En Colonia hay unas 7.000 hectáreas forestadas, en su mayoría
de
FANAPEL, anteriores a la Ley Forestal, y algunas plantaciones
recientes. La soja en el departamento pasó de 254 hectáreas
en el
Censo de 2000 a 27.500 en 2005-06. Algunos productores señalan
perjuicios por los agrotóxicos de la soja, otros no, pero en donde
existe consenso es en el impacto de la forestación sobre el agua.
A la
reunión de Tarariras asistieron productores de Soriano que hace
años
están recibiendo el agua en camiones cisterna.
El director de la DGF admite que "hay que cambiar la reglamentación,
no tanto por Colonia, sino por Canelones y la zona de chacras
alrededor de las capitales departamentales". Y agrega: "Además
de las
100 hectáreas, habría que establecer un porcentaje del total
del
predio, si supera una cifra deberá solicitar AAP". Para Berterreche,
toda la agropecuaria debería tener AAP, pero esto no se encuentra
a
estudio del ministerio.
Muchos productores de Colonia no se tranquilizan con estas
declaraciones y responden: "Por favor, apúrense a hacer la
reforma,
porque esto se nos viene encima".
PARAR LA MANO
Al final de la reunión en Tarariras, productores de otros
departamentos, representantes de organizaciones sociales, empresarios,
trabajadores y vecinos de la zona, apoyaron por unanimidad una moción
presentada por el Movimiento de Productores de Colonia, por la cual se
reclama al Gobierno Nacional, la inmediata suspensión del monocultivo
forestal. "Esto fue fundamentado con pruebas del daño que
(la
forestación) está provocando a la producción de alimentos
y a los
cursos hídricos", dice el texto aprobado.
Paralelamente, en los días siguientes fue presentado en la Junta
Departamental, por el edil Sergio Bertón, del Partido Colorado,
los
ediles Richard Cáceres, Gustavo Viola, Waldemar Fernández
y Fredis
Antúnez del Partido Nacional, y Héctor Fripp, edil suplente
del Frente
Amplio, un proyecto de decreto. Allí se propone una suspensión
transitoria de las autorizaciones de plantaciones forestales con fines
comerciales en superficies mayores de dos mil quinientos metros
cuadrados y menores de cien hectáreas.
"Queremos ver qué podemos cambiar en Colonia, pero el 'nicho
legal'
que tenemos es sólo de cien hectáreas para abajo, para arriba
los
evalúa DINAMA. Frente a una falta de legislación, porque
Colonia no la
tiene, proponemos suspender transitoriamente autorizaciones de
forestación por 180 días y trabajar en ese tiempo para legislar",
señaló Bertón. Por su parte, el director de la DGF
cuestiona el
sustento legal de la propuesta realizada en el departamento y cree
que, de ser aprobada, sería de muy difícil control.
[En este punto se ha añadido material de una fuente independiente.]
(** C13. A bounded search keeps exactly the best rows: for a parsed query, well-formed rows and
    no cancellation, feeding any rows to the accumulator succeeds, and finishing it returns,
    sorted by the requested order, a selection of the [maxResults] best of all the rows that
    pass every test, none of the dropped rows being better than a kept one; the truncated
    flag is set exactly when rows were dropped. *)
Theorem accumulator_keeps_top_n `{HP : Platform} `{!PlatformLaws}
    `{!OrdinalOrder CompareStringOrdinal} `{PP : PathPlatform} `{SL : StdLaws SearchResult}
    request cancel m cs :
  query_ok request -> materializer_ok m -> Forall row_ok cs ->
  1 <= maxResults request -> never_cancels request cancel ->
  exists rows st, accepted_rows request m cs = Ok rows /\
    add_all request cancel m cs empty_response = Ok st /\
    top_n (request_less request) (maxResults request) rows (results (Finish request st)) /\
    cancelled (Finish request st) = false /\
    truncated (Finish request st) = (maxResults request <? zlen rows) /\
    candidatesVisited (Finish request st) = zlen cs.
Proof.
  intros Hq Hm Hcs Hmax Hc. destruct (accepted_rows_total request m cs Hq Hm Hcs) as [rows Hrows].
  destruct (add_all_inv request cancel m cs [] empty_response rows Hmax Hc) as (st & Hst & Hinv & Hv);
    [apply empty_acc_inv; lia|done|].
  exists rows, st. split; [done|]. split; [done|].
  destruct (Finish_top_n request rows st Hinv) as (Htop & Hcanc & Htr & Hvis).
  rewrite Hvis, Hv. auto.
Qed.

(** Two rows, a bound of one, sorted by descending size. *)
Definition sample_request (q : Query) : SearchRequest := {|
  query := q; scope := AllIndexedLocations; scopePath := []; sortField := SortField.Size;
  descending := true; chunkSize := 1024; maxResults := 1; persistentOnly := false;
  candidateFilter := None; candidateFilterRequiresFolder := false
|}.
Definition small_row : Candidate := {|
  name := L "other port.txt"; folder := L "C:\x"; sizeBytes := 3; modifiedTime := 5;
  isDirectory := false; createdTime := 1; volumeId := 67; id := 10; parentId := 5;
  persistentIndexed := true; allocatedSizeBytes := 4096; allocatedSizeKnown := true
|}.

Lemma sample_rows_ok : Forall row_ok [small_row; sample_row].
Proof.
  repeat (apply Forall_cons; split; [split; solve_wide_literal|]). by apply Forall_nil.
Qed.

Lemma accumulator_keeps_top_n_witness :
  exists q rows st,
    @ParseQuery test_platform (L "port") (@WithDefaults test_platform) = Ok q /\
    add_all (HP := test_platform) (PP := test_paths) (sample_request q) None None
      [small_row; sample_row] empty_response = Ok st /\
    top_n (request_less (HP := test_platform) (sample_request q)) 1 rows
      (results (Finish (HP := test_platform) (sample_request q) st)).
Proof.
  destruct (@ParseQuery_correct test_platform test_platform_laws (L "port"))
    as (q & Hq & _ & Hprim & Hag); [solve_wide_literal|].
  destruct (@accumulator_keeps_top_n test_platform test_platform_laws ascii_ordinal_order test_paths
    _ (sorted_vector_laws SearchResult) (sample_request q) None None [small_row; sample_row])
    as (rows & st & _ & Hst & Htop & _).
  - exact (conj Hag Hprim).
  - exact I.
  - exact sample_rows_ok.
  - vm_compute. discriminate.
  - intros v. unfold cancel_requested. apply andb_false_r.
  - exists q, rows, st. auto.
Defined.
El lunes último, el Intendente de Colonia, Walter Zimmer, del
Partido
Nacional, manifestó a través de Radio Carmelo su apoyo al
planteo de
los productores y colocó la propuesta local en otro plano jurídico,
al
expresar que la suspensión de la forestación en el departamento
debería prolongarse hasta la aprobación de la nueva Ley
de
Ordenamiento Territorial, a consideración actualmente en el Parlamento.
Los productores han logrado apoyos en otros sectores de la sociedad
coloniense que, en el contexto nacional, se caracteriza también
por
una mayor homogeneidad en términos socio-económicos y educativos
e
inclusive de conciencia ambiental. El movimiento ambientalista, que
llegó a tener un grupo en cada localidad del departamento, se
encuentra hoy bastante desarmado. No obstante, subsisten algunos
grupos, como los productores orgánicos, y se hicieron experiencias
pioneras de clasificación de residuos domiciliarios.
La Iglesia Valdense, de importante peso en Colonia, no ha estado al
margen. El Sínodo de febrero último, máxima autoridad
de la iglesia,
declaró que "es imprescindible poner en el centro de la discusión
los
verdaderos problemas de los que somos parte: la extensión de los
monocultivos, la deforestación indiscriminada, el uso de transgénicos
y agrotóxicos, la extranjerización de la tierra, que no
queden ocultos
detrás de falsos enfrentamientos por conflictos que son apenas
expresión de problemáticas mucho más graves".